A new study led by a Boston University of Public Health researcher reveals that one in 10 high school youth in the U.S. reports having been hit or physically hurt by a dating partner in the past year. In a study published in the Journal of School Violence, Emily Rothman and Ziming Xuan, faculty at Boston University, analyzed data from 100,901 students who participated in the national Youth Risk Behavior Surveillance System survey (YRBSS) for the years 1999-2011.
They found that 9.3 percent of U.S. high school students have been "hit, slapped, or physically hurt on purpose" by a boyfriend or girlfriend in the past year - an annual prevalence rate that has not changed significantly in the past 12 years.
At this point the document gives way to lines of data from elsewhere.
(** * Confirmation Aggregation Engine: Cluster Scorer and Cross-Cluster Combiner

    A shallow embedding of [processBayesianConfirmation] (the Cluster Scorer),
    of the cumulative-score loop of [chatWithAnalyst] and of the [radarData]
    computation (the Cross-Cluster Combiner), with the properties the
    specification states about them.

    Numbers.  The source computes on JavaScript numbers (IEEE binary64).
    The development carries two embeddings of the Scorer, both written
    from the same source lines:

    - [F64]: the code on Rocq's primitive binary64 floats, whose
      [+ - * /] and comparisons are the IEEE operations JavaScript uses.
      Every run of this model is a run of the program, bit for bit; the
      properties that depend on rounding, overflow or on the outcome of a
      comparison of computed values are stated and proved here, from the
      specification of the primitive operations.
    - [Scorer]: exact rational arithmetic on [Q].  A division whose divisor
      is zero does not produce a finite number in JavaScript (it yields an
      infinity or NaN), so division is partial and the Scorer lives in the
      option monad; [None] stands for "an index was out of range or a
      non-finite value arose".  It carries the bounds that rounding to
      nearest preserves.

    The Combiner is embedded on binary64 numbers ([Combiner64]), over plain
    objects whose reads and writes see the members inherited from
    [Object.prototype] ([JsObject]).

    Around the engine the development also embeds the deterministic code
    that feeds and reads it: the scoring phase of [analyzeTopic]
    ([Report]), [generateWithRetry] ([Retry]), the labels, tooltip and
    expanded-cluster set of the evidence matrix ([Matrix]), the history kept
    by [App] ([History], [Migration]) and the page cursor of the PDF export
    ([Pdf]). *)

From Stdlib Require Import QArith Qminmax Lqa Lia List FloatClass PrimFloat.
From Stdlib Require SpecFloat FloatOps FloatAxioms.
From stdpp Require Import base option list gmap strings.

(** ** The Cluster Scorer in exact arithmetic *)

Module Scorer.

Local Open Scope Q_scope.

(** One element of [analysisData]. *)
Record Judgment := mkJudgment {
  hypothesis_id : string;
  Q_i : Q;
  U_i : Q
}.

(** [interface CalculationResult]; its field [hypothesis_id] is
    [res_hypothesis_id] here, the name being taken by [Judgment]. *)
Record CalculationResult := mkResult {
  res_hypothesis_id : string;
  prior_P_H : Q;
  likelihood_P_E_H : Q;
  catchall_P_E_NotH : Q;
  LR : Q
}.

(** The elements of the [priors] array: [{ id, val }]. *)
Record Prior := mkPrior {
  id : string;
  val : Q
}.

(** [a / b] on finite numbers: a finite quotient exactly when [b] is not
    zero. *)
Definition div (a b : Q) : option Q :=
  if Qeq_bool b 0 then None else Some (a / b).

(** [analysisData.reduce((sum, item) => sum + item.Q_i, 0)] *)
Definition sumQ (analysisData : list Judgment) : Q :=
  fold_left (fun sum item => sum + Q_i item) analysisData 0.

(** [sumQ === 0 ? 1 : sumQ] *)
Definition safeSumQ (analysisData : list Judgment) : Q :=
  if Qeq_bool (sumQ analysisData) 0 then 1 else sumQ analysisData.

(** [analysisData.map(item => ({ id: item.hypothesis_id, val: item.Q_i / safeSumQ }))] *)
Definition priors (analysisData : list Judgment) : option (list Prior) :=
  mapM (fun item =>
          v ← div (Q_i item) (safeSumQ analysisData);
          Some (mkPrior (hypothesis_id item) v))
       analysisData.

(** The inner loop [for (let j = 0; j < M; j++)], run over the remaining
    indices [js] with the accumulator [U_not_i]. *)
Fixpoint catchall_loop (analysisData : list Judgment) (ps : list Prior)
    (i : nat) (weightDenominator : Q) (js : list nat) (U_not_i : Q) : option Q :=
  match js with
  | [] => Some U_not_i
  | j :: js' =>
      if Nat.eqb i j then
        catchall_loop analysisData ps i weightDenominator js' U_not_i
      else
        P_Hj ← val <$> ps !! j;
        U_j ← U_i <$> analysisData !! j;
        w_j_i ← div P_Hj weightDenominator;
        catchall_loop analysisData ps i weightDenominator js'
                      (U_not_i + w_j_i * U_j)
  end.

(** [Math.min(Math.max(LR, 0.001), 1000)] *)
Definition clamp (lr : Q) : Q := Qmin (Qmax lr (1 # 1000)) 1000.

(** The body of the outer loop [for (let i = 0; i < M; i++)]: the record
    pushed onto [results] at index [i]. *)
Definition score_at (analysisData : list Judgment) (ps : list Prior)
    (i : nat) : option CalculationResult :=
  currentH ← analysisData !! i;
  P_Hi ← val <$> ps !! i;
  let U_i := U_i currentH in
  let weightDenominator := 1 - P_Hi in
  if Qle_bool weightDenominator (1 # 10000) then
    Some (mkResult (hypothesis_id currentH) P_Hi U_i 0 1)
  else
    U_not_i ← catchall_loop analysisData ps i weightDenominator
                            (seq 0 (length analysisData)) 0;
    let safe_U_not_i := if Qeq_bool U_not_i 0 then 1 # 1000 else U_not_i in
    LR ← div U_i safe_U_not_i;
    Some (mkResult (hypothesis_id currentH) P_Hi U_i U_not_i (clamp LR)).

Definition processBayesianConfirmation (analysisData : list Judgment)
    : option (list CalculationResult) :=
  ps ← priors analysisData;
  mapM (score_at analysisData ps) (seq 0 (length analysisData)).

(** *** Notions used to state the properties

    The array [priors] evaluates to (lemma [priors_Some]): the divisor
    [safeSumQ] is never zero. *)
Definition prior_array (analysisData : list Judgment) : list Prior :=
  map (fun item => mkPrior (hypothesis_id item)
                           (Q_i item / safeSumQ analysisData))
      analysisData.

(** The sum of a list of numbers, to state what the emitted priors add up
    to. *)
Definition Qsum (l : list Q) : Q := fold_right Qplus 0 l.

(** What [score_at] pushes at index [i], as a relation between the judgment
    at that index and the record: either the short-circuit record, or the
    record built from the accumulated catch-all sum [acc]. *)
Definition scored (analysisData : list Judgment) (i : nat)
    (item : Judgment) (r : CalculationResult) : Prop :=
  res_hypothesis_id r = hypothesis_id item ∧
  prior_P_H r = Q_i item / safeSumQ analysisData ∧
  likelihood_P_E_H r = U_i item ∧
  ((1 - prior_P_H r <= 1 # 10000 ∧ catchall_P_E_NotH r = 0 ∧ LR r = 1) ∨
   (¬ 1 - prior_P_H r <= 1 # 10000 ∧
    ∃ acc,
      catchall_loop analysisData (prior_array analysisData) i
                    (1 - prior_P_H r) (seq 0 (length analysisData)) 0 = Some acc ∧
      catchall_P_E_NotH r = acc ∧
      LR r = clamp (U_i item / (if Qeq_bool acc 0 then 1 # 1000 else acc)))).

End Scorer.

(** ** The Cluster Scorer on IEEE binary64 numbers

    The same definitions as in [Scorer], in the same order and from the
    same source lines; only the number type and its operations differ.
    Division is total here (it yields an infinity or NaN where [Scorer.div]
    yields [None]), so [None] only stands for an index out of range. *)

Module F64.

Local Open Scope float_scope.
Set Warnings "-inexact-float".

Record Judgment := mkJudgment {
  hypothesis_id : string;
  Q_i : float;
  U_i : float
}.

Record CalculationResult := mkResult {
  res_hypothesis_id : string;
  prior_P_H : float;
  likelihood_P_E_H : float;
  catchall_P_E_NotH : float;
  LR : float
}.

Record Prior := mkPrior {
  id : string;
  val : float
}.

(** [Math.max(a, b)]: NaN if either argument is NaN, the larger one
    otherwise, [+0] counting as larger than [-0]. *)
Definition Math_max (a b : float) : float :=
  if is_nan a || is_nan b then nan
  else if a <? b then b
  else if b <? a then a
  else match classify a with NZero => b | _ => a end.

(** [Math.min(a, b)]: NaN if either argument is NaN, the smaller one
    otherwise, [-0] counting as smaller than [+0]. *)
Definition Math_min (a b : float) : float :=
  if is_nan a || is_nan b then nan
  else if a <? b then a
  else if b <? a then b
  else match classify a with PZero => b | _ => a end.

Definition sumQ (analysisData : list Judgment) : float :=
  fold_left (fun sum item => sum + Q_i item) analysisData 0.

Definition safeSumQ (analysisData : list Judgment) : float :=
  if sumQ analysisData =? 0 then 1 else sumQ analysisData.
The experience of being hit, slapped or otherwise physically hurt was reported at nearly equivalent rates by males and females who participated in the survey.
There was a statistically significant increased rate of dating-violence victimization among black (12.9 percent) and multiracial (12.2 percent) youth, as compared to whites and Asians (8 percent) or Hispanic youth (10.5 percent). The rate of dating violence victimization remained stable over the 1999-2011 period for both males and females, and for each racial subgroup, despite a number of efforts to curb dating violence in the last decade. That 9 percent of the nation's youth are hurt by dating partners every year is a serious public health concern, given that consequences of such violence can include depression, eating disorders, injury, and in the most severe cases, death, said Rothman, an associate professor of community health sciences at BUSPH.
"No other family or community should have to go through what we, and thousands of other families, have gone through. "I hope that 10 years from now, dating violence will be a much smaller issue. People facing break-ups should get the direction and education they need to handle their feelings." Rothman said that several programs specifically geared to dating-violence prevention have been tested through randomized controlled trials and shown to be effective. "Our data support the idea that states and communities should invest in these types of prevention programs in order to try to address this problem," she said.